Chronik | Österreich
26.07.2017

Klagenfurt: Spekulation um Fraport-Einstieg

Alle Beteiligten schweigen zur Bestellung des neuen Klagenfurter Airport-Chefs.

Verwunderung macht sich breit in Klagenfurt. Warum bewirbt sich ein Manager von internationalem Ruf wie der Deutsche Michael Kunz überhaupt für den Geschäftsführer-Posten bei einen Airport, der im Jahr 2005 noch 522.697 Fluggäste abfertigte, 2016 aber nur noch 193.709? Und lässt der Zuschlag für den Bereichsleiter des Frankfurter Airports darauf schließen, dass Fraport Interesse an den zum Verkauf ausgeschriebenen Anteilen des Klagenfurter Flughafens hat? Die Beteiligten schweigen.

Michael Kunz leitet derzeit ein Team von Flughafenberatern und Managern im internationalen Geschäftsbereich der Fraport AG. Er verfügt über Erfahrung im Mittleren Osten sowie in Asien – in den Bereichen Geschäftsentwicklung, Fusionen und Übernahmen von Flughäfen. Im September steigt er als Geschäftsführer in Klagenfurt ein.

"Ich bin nicht befugt, Auskunft über meine Motive zu geben", sagt Kunz. Auch bei Fraport hält man sich zu Spekulationen bedeckt: "Kein Kommentar", heißt es in der Pressestelle.
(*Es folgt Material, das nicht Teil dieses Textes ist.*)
Definition set_availableCounter (v : string) (w : Widget) : Widget :=
  {| selectElement := selectElement w; showFilter := showFilter w;
     filterMatchMode := filterMatchMode w;
     preserveSelectionOrder := preserveSelectionOrder w;
     options := options w; available := available w; chosen := chosen w;
     availableSelect := availableSelect w; chosenSelect := chosenSelect w;
     availableFilter := availableFilter w; chosenFilter := chosenFilter w;
     availableCounter := v; chosenCounter := chosenCounter w;
     buttons := buttons w; trace := trace w |}.

Definition set_chosenCounter (v : string) (w : Widget) : Widget :=
  {| selectElement := selectElement w; showFilter := showFilter w;
     filterMatchMode := filterMatchMode w;
     preserveSelectionOrder := preserveSelectionOrder w;
     options := options w; available := available w; chosen := chosen w;
     availableSelect := availableSelect w; chosenSelect := chosenSelect w;
     availableFilter := availableFilter w; chosenFilter := chosenFilter w;
     availableCounter := availableCounter w; chosenCounter := v;
     buttons := buttons w; trace := trace w |}.

Definition set_buttons (v : Buttons) (w : Widget) : Widget :=
  {| selectElement := selectElement w; showFilter := showFilter w;
     filterMatchMode := filterMatchMode w;
     preserveSelectionOrder := preserveSelectionOrder w;
     options := options w; available := available w; chosen := chosen w;
     availableSelect := availableSelect w; chosenSelect := chosenSelect w;
     availableFilter := availableFilter w; chosenFilter := chosenFilter w;
     availableCounter := availableCounter w; chosenCounter := chosenCounter w;
     buttons := v; trace := trace w |}.

(** Appends one effect to the ghost trace. *)
Definition emit (e : Effect) (w : Widget) : Widget :=
  {| selectElement := selectElement w; showFilter := showFilter w;
     filterMatchMode := filterMatchMode w;
     preserveSelectionOrder := preserveSelectionOrder w;
     options := options w; available := available w; chosen := chosen w;
     availableSelect := availableSelect w; chosenSelect := chosenSelect w;
     availableFilter := availableFilter w; chosenFilter := chosenFilter w;
     availableCounter := availableCounter w; chosenCounter := chosenCounter w;
     buttons := buttons w; trace := trace w ++ [e] |}.

Definition set_el_selected (b : bool) (o : OptionElement) : OptionElement :=
  {| el_value := el_value o; el_text := el_text o; el_disabled := el_disabled o;
     el_selected := b; el_title := el_title o; el_dataset := el_dataset o |}.

(** *** Addressing by pane type

    [type === "available" ? this.available : this.chosen], and the same
    for the pane select, the filter input and the counter. *)

Definition partition (type : PaneType) (this : Widget) : list string :=
  match type with Available => available this | Chosen => chosen this end.

Definition set_partition (type : PaneType) (v : list string) (this : Widget) : Widget :=
  match type with Available => set_available v this | Chosen => set_chosen v this end.
(** X16.  [deleteNode id]: the live graph loses every node of that id and every
    edge that starts or ends there, and nothing else; so no node of that id
    is left, no edge left touches it, and a graph whose edges all joined
    nodes of the graph is still one.  The store is not written to; the
    history is the one [takeSnapshot] leaves. *)
Theorem deleteNode_removes_the_node_and_its_edges k st vs :
  read_nodes (heap st) (nodes st) = Some vs ->
  let vs' := List.filter (other_than k) vs in
  let es' := List.filter (away_from k) (edges st) in
  live (deleteNode k st) = (Some vs', es')
  /\ ~ In k (map id vs')
  /\ (forall e, In e es' -> source e <> k /\ target e <> k)
  /\ (forall n, In n vs -> id n <> k -> In n vs')
  /\ (forall e, In e (edges st) -> source e <> k -> target e <> k -> In e es')
  /\ (closed (edges st) vs -> closed es' vs')
  /\ heap (deleteNode k st) = heap st
  /\ history (deleteNode k st) = history (takeSnapshot st).
Proof.
  intros Hvs. cbv zeta.
  assert (Hedge : forall e, In e (List.filter (away_from k) (edges st)) ->
            source e <> k /\ target e <> k).
  { intros e He. apply filter_In in He. destruct He as [_ He].
    unfold away_from in He. apply andb_prop in He. destruct He as [H1 H2].
    apply negb_true_iff in H1, H2.
    split; apply String.eqb_neq; assumption. }
  assert (Hnode : forall n, In n vs -> id n <> k ->
            In n (List.filter (other_than k) vs)).
  { intros n Hn Hne. apply filter_In. split; [exact Hn|].
    unfold other_than. apply negb_true_iff, String.eqb_neq. exact Hne. }
  split; [|split; [|split; [|split; [|split; [|split; [|split]]]]]].
  - unfold live, deleteNode. cbn [takeSnapshot heap nodes edges].
    rewrite (read_nodes_filter (heap st) _ (other_than k) (nodes st) vs Hvs).
    + reflexivity.
    + intros l v Hr. apply deleteNode_test. exact Hr.
  - intros H. apply map_filter_In in H. destruct H as (n & _ & HP & Hid).
    unfold other_than in HP. apply negb_true_iff, String.eqb_neq in HP.
    contradiction.
  - exact Hedge.
  - exact Hnode.
  - intros e He Hs Ht. apply filter_In. split; [exact He|].
    unfold away_from. apply andb_true_intro.
    split; apply negb_true_iff, String.eqb_neq; assumption.
  - intros Hcl e He. destruct (Hedge e He) as [Hs Ht].
    apply filter_In in He. destruct He as [He _].
    destruct (Hcl e He) as [H1 H2].
    apply in_map_iff in H1, H2.
    destruct H1 as (n1 & Hn1 & Hin1), H2 as (n2 & Hn2 & Hin2).
    split; apply in_map_iff.
    + exists n1. split; [exact Hn1|]. apply Hnode; [exact Hin1|congruence].
    + exists n2. split; [exact Hn2|]. apply Hnode; [exact Hin2|congruence].
  - reflexivity.
  - reflexivity.
Qed.
(** * AurumFox backend: staking reward accrual and DAO voting

    A shallow embedding of [backend/routes/staking.js], [backend/routes/dao.js]
    and of the two Mongoose schemas they persist through
    ([backend/models/StakingUser.js], [backend/models/DaoProposal.js]), with
    the address display and the reward simulation of the page ([script.js]).

    Modelling conventions.
    - A JavaScript [Number] that holds an amount is an exact rational ([Qc],
      canonical, so that equality of numbers is Leibniz equality); the
      rounding of IEEE doubles is not modelled. Vote counters are integers.
    - A [Date] is its millisecond timestamp, a [Z].
    - A string is a sequence of 8-bit characters; lengths and [trim] agree
      with JavaScript's on ASCII text.
    - [Date.now()], [new Date()] and the generation of a document [_id] are
      effects: every call consumes the next reading of a stream held in the
      [World]. Nothing forces two readings to agree or to be ordered; where a
      statement needs it, it says so.
    - A handler runs in the monad [Js] (state plus exceptions). [await] is a
      sequencing point; the store operations [findOne], [findById] and [save]
      are the only places where two requests can interleave.
    - [save] runs the schema validators of the document, as Mongoose does
      before writing, and throws a [ValidationError] when one fails. For a
      proposal that was loaded, what it writes is the changes the handler
      made to it, applied to what the collection holds by then. The
      [createdAt]/[updatedAt] stamps that [timestamps: true] adds are not
      modelled: no handler below reads them.
    - [req.body] fields are strings, a missing field being the empty string
      (both are falsy); [amount] is a number.
    - What comes from libraries outside the repository, [new PublicKey(s)]
      of @solana/web3.js, [mongoose.Types.ObjectId.isValid] and the cast of
      a string to an ObjectId, are parameters ([Externals]). *)

From Stdlib Require Import ZArith QArith Qcanon Qround Qabs Lia Lqa Ascii.
From stdpp Require Import base numbers strings list gmap pretty.
(** Modelled from the spec: the provider of the node runtime, whose source
    file is not part of this development.  It names its debugger type,
    lets the host say whether the debugger tooling is there and attaches
    with the remote-attach descriptor of the host debugger boundary. *)
Definition provider : IDebugProvider :=
  {| DebugInterfaces.getDebuggerType := "node";
     DebugInterfaces.isDebuggerInstalled := query nodeDebuggerInstalled;
     DebugInterfaces.startDebugging := fun workspaceFolder sessionName port_ =>
       let debugConfiguration :=
         {| type_ := "node";
            request := "attach";
            name := sessionName;
            hostName := "localhost";
            port := port_ |} in
       base <- read (fun w => pathBasename w workspaceFolder) ;;
       folders <- read workspaceFolders ;;
       ask (StartDebugging (find (fun folder => String.eqb folder base) folders)
              debugConfiguration)
         (fun w n => debugStartDebugging w n debugConfiguration);
     DebugInterfaces.getDockerResolver := NodeDockerResolver.resolver |}.

End NodeDebugProvider.

(** ** providerRegistry.ts *)

Module ProviderRegistry.

Definition supportedProviders : list IDebugProvider :=
  [ JavaDebugProvider.provider; NodeDebugProvider.provider ].

Definition showProviderPick : M (option IDebugProvider) :=
  let providerItems := map getDebuggerType supportedProviders in
  pickedProvider <- showQuickPick providerItems "Please select the debug type." ;;
  match pickedProvider with
  | None => ret None
  | Some i => ret (nth_error supportedProviders i)
  end.

Definition getDebugProvider (baseImage : option string)
  : M (option IDebugProvider) :=
  let debugProvider :=
    if Js.truthyStr baseImage then
      find (fun provider =>
              isSupportedImage (getDockerResolver provider) (Js.show baseImage))
        supportedProviders
    else None in
  match debugProvider with
  | None => showProviderPick
  | Some p => ret (Some p)
  end.

End ProviderRegistry.

(** ** dockerClient.ts *)

Module DockerClient.

Record ShellOpts : Type := {
  cwd : string;
  env : Env
}.

Definition build (image : string) (shellOpts : ShellOpts) : M ShellResult :=
  shell_execCore ("docker build -t " +++ image +++ " .")
    (cwd shellOpts) (env shellOpts).

Definition push (image : string) (shellOpts : ShellOpts) : M ShellResult :=
  shell_execCore ("docker push " +++ image) (cwd shellOpts) (env shellOpts).

End DockerClient.

(** ** The debug service *)

Module DebugService.
Import RegExp.

Record WorkspaceFolder : Type := {
  folderName : string;
  fsPath : string
}.

(** What [createPortForward] returns; the process is known by the events
    it is going to signal. *)
Record ProxyResult : Type := {
  proxyProcess : list SessionEvent;
  proxyDebugPort : Port;
  proxyAppPort : Port
}.

Definition report (message : string) : M unit := emit (ProgressReport message).

Definition deleteResource (resourceId : string) : M unit :=
  deleteResult <- kubectl_invokeAsync ("delete " +++ resourceId) ;;
  if negb (code deleteResult =? 0)%Z then
    showOutput ("Kubectl command failed: " +++ stderr deleteResult)
      (Some "Delete debug resource")
  else
    showOutput ("Resource " +++ resourceId +++ " is removed successfully.")
      (Some "Delete debug resource") ;;;
    executeCommand "extension.vsKubernetesRefreshExplorer" None.

Definition findVersion (cwd : string) : M string :=
  baseEnv <- read execOptsEnv ;;
  shellResult <- shell_execCore "git describe --always --dirty" cwd baseEnv ;;
  ret (if negb (code shellResult =? 0)%Z then "latest"
       else Js.trim (stdout shellResult)).
(** One round of the loop, whatever the entry and whatever the channel
    holds: the children there before stay in place, grown at most; what is
    added is category elements; and a renderable entry makes it return. *)
Lemma render_category_shape (c : dict) (channel : elem) :
  ∃ old new r,
    render_category c channel
    = (Elem (tag channel) (attrib channel) (text channel) (old ++ new), r)
    ∧ Forall2 grown (children channel) old
    ∧ Forall (λ e, tag e = qname "category") new
    ∧ (renderable_entry c = true → r = Return tt).
Proof.
  assert (Hsame : ∀ r : outcome unit,
    (renderable_entry c = true → r = Return tt) →
    ∃ old new r',
      (channel, r)
      = (Elem (tag channel) (attrib channel) (text channel) (old ++ new), r')
      ∧ Forall2 grown (children channel) old
      ∧ Forall (λ e, tag e = qname "category") new
      ∧ (renderable_entry c = true → r' = Return tt)).
  { intros r Hr. exists (children channel), [], r.
    rewrite app_nil_r, elem_eta.
    split_and!; [done | apply Forall2_grown_refl | done | done]. }
  unfold render_category.
  destruct (c !! "cat") as [cat|] eqn:Hcat; [| by apply Hsame].
  destruct (truthy cat); cbn [negb]; [| by apply Hsame].
  destruct (find_category (py_str cat) channel) as [[i|]|x] eqn:Hfind.
  - apply find_category_Some in Hfind as (e & Hi & Ht).
    destruct (truthy_opt (c !! "sub")) eqn:Hsub; [| by apply Hsame].
    rewrite (at_child_lookup _ _ _ e Hi).
    destruct (subcategory_step (default (PStr "") (c !! "sub")) e)
      as (y & r & -> & Hy & Hr). cbn [fst snd].
    exists (<[i := with_children e [y]]> (children channel)), [], r.
    rewrite app_nil_r. split_and!; [done | | done |].
    + eapply Forall2_grown_insert; [done |].
      unfold grown, with_children. cbn. split_and!; try done. by eexists.
    + intros Hc. apply Hr.
      destruct (c !! "sub") as [sub|] eqn:Hs; [| done]. cbn.
      by apply (renderable_entry_values c Hc).
  - rewrite create_category_any.
    destruct (set_attrib "text" cat (Elem (qname "category") ∅ None []))
      as [e0 r0] eqn:Hset. cbn [fst snd].
    unfold with_children. cbn [children tag attrib text].
    assert (tag e0 = qname "category") as Ht0.
    { by rewrite <- (proj1 (set_attrib_keeps "text" cat
                              (Elem (qname "category") ∅ None []))), Hset. }
    assert (renderable_entry c = true → r0 = Return tt) as Hr0.
    { intros Hc. destruct (proj1 (renderable_entry_values c Hc) cat Hcat)
        as [Hv _].
      unfold set_attrib in Hset. rewrite Hv in Hset. by injection Hset. }
    destruct r0 as [[]|x].
    + destruct (truthy_opt (c !! "sub")) eqn:Hsub.
      * rewrite at_child_last.
        destruct (subcategory_step (default (PStr "") (c !! "sub")) e0)
          as (y & r & -> & Hy & Hr). cbn [fst snd].
        exists (children channel), [with_children e0 [y]], r.
        split_and!; [done | apply Forall2_grown_refl | |].
        -- by apply Forall_singleton.
        -- intros Hc. apply Hr.
           destruct (c !! "sub") as [sub|] eqn:Hs; [| done]. cbn.
           by apply (renderable_entry_values c Hc).
      * exists (children channel), [e0], (Return tt).
        split_and!; [done | apply Forall2_grown_refl | | done].
        by apply Forall_singleton.
    + exists (children channel), [e0], (Raise x).
      split_and!; [done | apply Forall2_grown_refl | | done].
      by apply Forall_singleton.
  - apply Hsame. intros Hc.
    destruct (proj1 (renderable_entry_values c Hc) cat Hcat) as [_ Hq].
    unfold find_category in Hfind. by rewrite Hq in Hfind.
Qed.
Ltac same_as_entry :=
  lazymatch goal with
  | |- same_number (1 * ?x) ?x => left; apply mul_one_l
  | |- same_number (?x * 1) ?x => left; apply mul_one_r
  | |- same_number (_ + _) _ =>
      first [ apply same_add_zero_r; [same_as_entry|is_zero_sum]
            | apply same_zero_add_l; [is_zero_sum|same_as_entry] ]
  end.

Lemma product_identity_l b :
  length b = 16 → forallb is_finite b = true →
  Forall2 same_number
    (product [1; 0; 0; 0; 0; 1; 0; 0; 0; 0; 1; 0; 0; 0; 0; 1]%float b) b.
Proof.
  intros Hlen Hfin. sixteen b Hlen.
  cbn [forallb] in Hfin. repeat (apply andb_prop in Hfin as [? Hfin]).
  unfold product, dot. cbn [lookup_total list_lookup_total Nat.add Nat.mul].
  repeat (apply Forall2_cons; split; [same_as_entry|]).
  apply Forall2_nil_2.
Qed.

Lemma product_identity_r b :
  length b = 16 → forallb is_finite b = true →
  Forall2 same_number
    (product b [1; 0; 0; 0; 0; 1; 0; 0; 0; 0; 1; 0; 0; 0; 0; 1]%float) b.
Proof.
  intros Hlen Hfin. sixteen b Hlen.
  cbn [forallb] in Hfin. repeat (apply andb_prop in Hfin as [? Hfin]).
  unfold product, dot. cbn [lookup_total list_lookup_total Nat.add Nat.mul].
  repeat (apply Forall2_cons; split; [same_as_entry|]).
  apply Forall2_nil_2.
Qed.

Lemma same_numbers_eqb (l b : list float) :
  Forall2 same_number l b → forallb is_finite b = true →
  Forall2 (λ r x, (r =? x)%float = true) l b.
Proof.
  induction 1 as [|r x l b Hrx _ IH]; [constructor|].
  cbn [forallb]. intros [Hx Hb]%andb_prop.
  constructor; [by apply same_number_eqb|by apply IH].
Qed.

(** X18. For every matrix M whose sixteen entries are finite, the product of a new
    (identity) matrix by M, left in the new instance, and the product of M by
    a new matrix, left in M, compare equal to M's entries under [===], entry
    for entry. (A zero entry may come back with the other sign.) *)
Theorem multiply_by_identity_of_finite_matrix σ M b :
  σ !! M = Some b → length b = 16 → forallb is_finite b = true →
  ∃ I l r σ1 σ2,
    (Matrix4.constructor ≫= λ i, Matrix4.multiply i M None) σ = Ok I σ1 ∧
    σ1 !! I = Some l ∧
    (Matrix4.constructor ≫= λ i, Matrix4.multiply M i None) σ = Ok M σ2 ∧
    σ2 !! M = Some r ∧
    Forall2 (λ x y, (x =? y)%float = true) l b ∧
    Forall2 (λ x y, (x =? y)%float = true) r b.
Proof.
  intros Hb Hlen Hfin.
  pose proof (fresh_loc_ne σ M b Hb) as Hne.
  eexists _, _, _, _, _. split; [|split; [|split; [|split; [|split]]]].
  - rewrite (run_bind_ok _ _ _ _ _ (constructor_run σ)). cbv beta.
    eapply (multiply_run _ _ _ None _ b);
      [apply lookup_insert_eq|by rewrite lookup_insert_ne
      |apply lookup_insert_eq|reflexivity].
  - apply lookup_insert_eq.
  - rewrite (run_bind_ok _ _ _ _ _ (constructor_run σ)). cbv beta.
    eapply (multiply_run _ _ _ None b _ b);
      [by rewrite lookup_insert_ne|apply lookup_insert_eq
      |by rewrite lookup_insert_ne|exact Hlen].
  - apply lookup_insert_eq.
  - by apply same_numbers_eqb; [apply product_identity_l|].
  - by apply same_numbers_eqb; [apply product_identity_r|].
Qed.

Lemma multiply_by_identity_of_finite_matrix_witness :
  ∃ I l r σ1 σ2,
    (Matrix4.constructor ≫= λ i, Matrix4.multiply i 1%positive None) two_instances
    = Ok I σ1 ∧
    σ1 !! I = Some l ∧
    (Matrix4.constructor ≫= λ i, Matrix4.multiply 1%positive i None) two_instances
    = Ok 1%positive σ2 ∧
    σ2 !! 1%positive = Some r ∧
    Forall2 (λ x y, (x =? y)%float = true) l sequential ∧
    Forall2 (λ x y, (x =? y)%float = true) r sequential.
Proof.
  apply (multiply_by_identity_of_finite_matrix two_instances 1%positive sequential);
    reflexivity.
Defined.

(** ** A zero row or column *)

(** Row [i] (entries i, 4+i, 8+i, 12+i) or column [i] (entries 4i .. 4i+3)
    holds only zeros, of either sign. *)
Definition zero_row (m : list float) (i : nat) : bool :=
  is_zero m.[i] && is_zero m.[4 + i] && is_zero m.[8 + i] && is_zero m.[12 + i].

Definition zero_column (m : list float) (i : nat) : bool :=
  is_zero m.[4 * i] && is_zero m.[4 * i + 1] && is_zero m.[4 * i + 2]
  && is_zero m.[4 * i + 3].

(** No product of two or of three entries overflows or is NaN. *)
Definition products_finite (m : list float) : bool :=
  forallb (λ x, forallb (λ y,
    is_finite (x * y) && forallb (λ z, is_finite (x * y * z)) m) m) m.

Lemma products_finite_spec m :
  products_finite m = true →
  ∀ x y z, In x m → In y m → In z m →
    is_finite x = true ∧ is_finite (x * y) = true ∧ is_finite (x * y * z) = true.
Proof.
  unfold products_finite. intros H x y z Hx Hy Hz.
  rewrite forallb_forall in H. specialize (H x Hx).
  rewrite forallb_forall in H. specialize (H y Hy).
  apply andb_prop in H as [Hxy H].
  rewrite forallb_forall in H. specialize (H z Hz).
  split; [|done]. by apply mul_finite_inv in Hxy as [? _].
Qed.

Section ZeroTerm.
Variable m : list float.
Hypothesis Hm : products_finite m = true.

Lemma term_zero_1 a b c d :
  In a m → In b m → In c m → In d m →
  is_zero a = true → is_zero (a * b * c * d) = true.
Proof.
  intros Ha Hb Hc Hd Hz.
  destruct (products_finite_spec m Hm b c d Hb Hc Hd) as (Fb & _ & _).
  destruct (products_finite_spec m Hm c d d Hc Hd Hd) as (Fc & _ & _).
  destruct (products_finite_spec m Hm d d d Hd Hd Hd) as (Fd & _ & _).
  by do 3 (apply mul_zero_finite; [|done]).
Qed.

Lemma term_zero_2 a b c d :
  In a m → In b m → In c m → In d m →
  is_zero b = true → is_zero (a * b * c * d) = true.
Proof.
  intros Ha Hb Hc Hd Hz.
  destruct (products_finite_spec m Hm a c d Ha Hc Hd) as (Fa & _ & _).
  destruct (products_finite_spec m Hm c d d Hc Hd Hd) as (Fc & _ & _).
  destruct (products_finite_spec m Hm d d d Hd Hd Hd) as (Fd & _ & _).
  do 2 (apply mul_zero_finite; [|done]). by apply mul_finite_zero.
Qed.

Lemma term_zero_3 a b c d :
  In a m → In b m → In c m → In d m →
  is_zero c = true → is_zero (a * b * c * d) = true.
Proof.
  intros Ha Hb Hc Hd Hz.
  destruct (products_finite_spec m Hm a b d Ha Hb Hd) as (_ & Fab & _).
  destruct (products_finite_spec m Hm d d d Hd Hd Hd) as (Fd & _ & _).
  apply mul_zero_finite; [|done]. by apply mul_finite_zero.
Qed.

Lemma term_zero_4 a b c d :
  In a m → In b m → In c m → In d m →
  is_zero d = true → is_zero (a * b * c * d) = true.
Proof.
  intros Ha Hb Hc Hd Hz.
  destruct (products_finite_spec m Hm a b c Ha Hb Hc) as (_ & _ & Fabc).
  by apply mul_finite_zero.
Qed.
End ZeroTerm.

Ltac entry_of_list := cbn [In]; tauto.

Ltac zero_term Hm :=
  first [ apply (term_zero_1 _ Hm); [entry_of_list..|assumption]
        | apply (term_zero_2 _ Hm); [entry_of_list..|assumption]
        | apply (term_zero_3 _ Hm); [entry_of_list..|assumption]
        | apply (term_zero_4 _ Hm); [entry_of_list..|assumption] ].

Ltac zero_determinant Hm :=
  repeat first [apply add_zero_zero | apply sub_zero_zero]; zero_term Hm.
Hans Schönegger, Vorstand der zuständigen Kärntner Beteiligungsverwaltung (KLB), sagt nichts: Er sei auf Urlaub, so seine SMS.

Laibach übernommen

Fraport ist die Betreibergesellschaft des Frankfurter Flughafens und weltweit an vielen Airports beteiligt. Den Flughafen Laibach hat man 2014 übernommen. Einen Zusammenhang zwischen der Kunz-Bestellung und einem möglichen Fraport-Einstieg kann sich Landeshauptmann Peter Kaiser (SPÖ) nicht vorstellen: "Er ist ein Manager mit exzellentem Ruf und war vor vielen Jahren in Klagenfurt Thema, als ich im Flughafen-Aufsichtsrat war. Nun ging er einstimmig als Bester von vier Kandidaten aus dem Hearing hervor", sagt Kaiser.

Auch der KLB-Aufsichtsratschef, Gilbert Isep, betont: "Da ist Null Zusammenhang." Ob Fraport Interesse an den Anteilen angemeldet hätte – die Ausschreibung läuft bis Oktober – wisse er nicht. Kunz’s Fünfjahresvertrag beinhalte jedoch eine Ausstiegsklausel: "Falls der neue Miteigentümer mit Kunz nicht einverstanden ist, kann man eine Vertragsauflösung erwirken."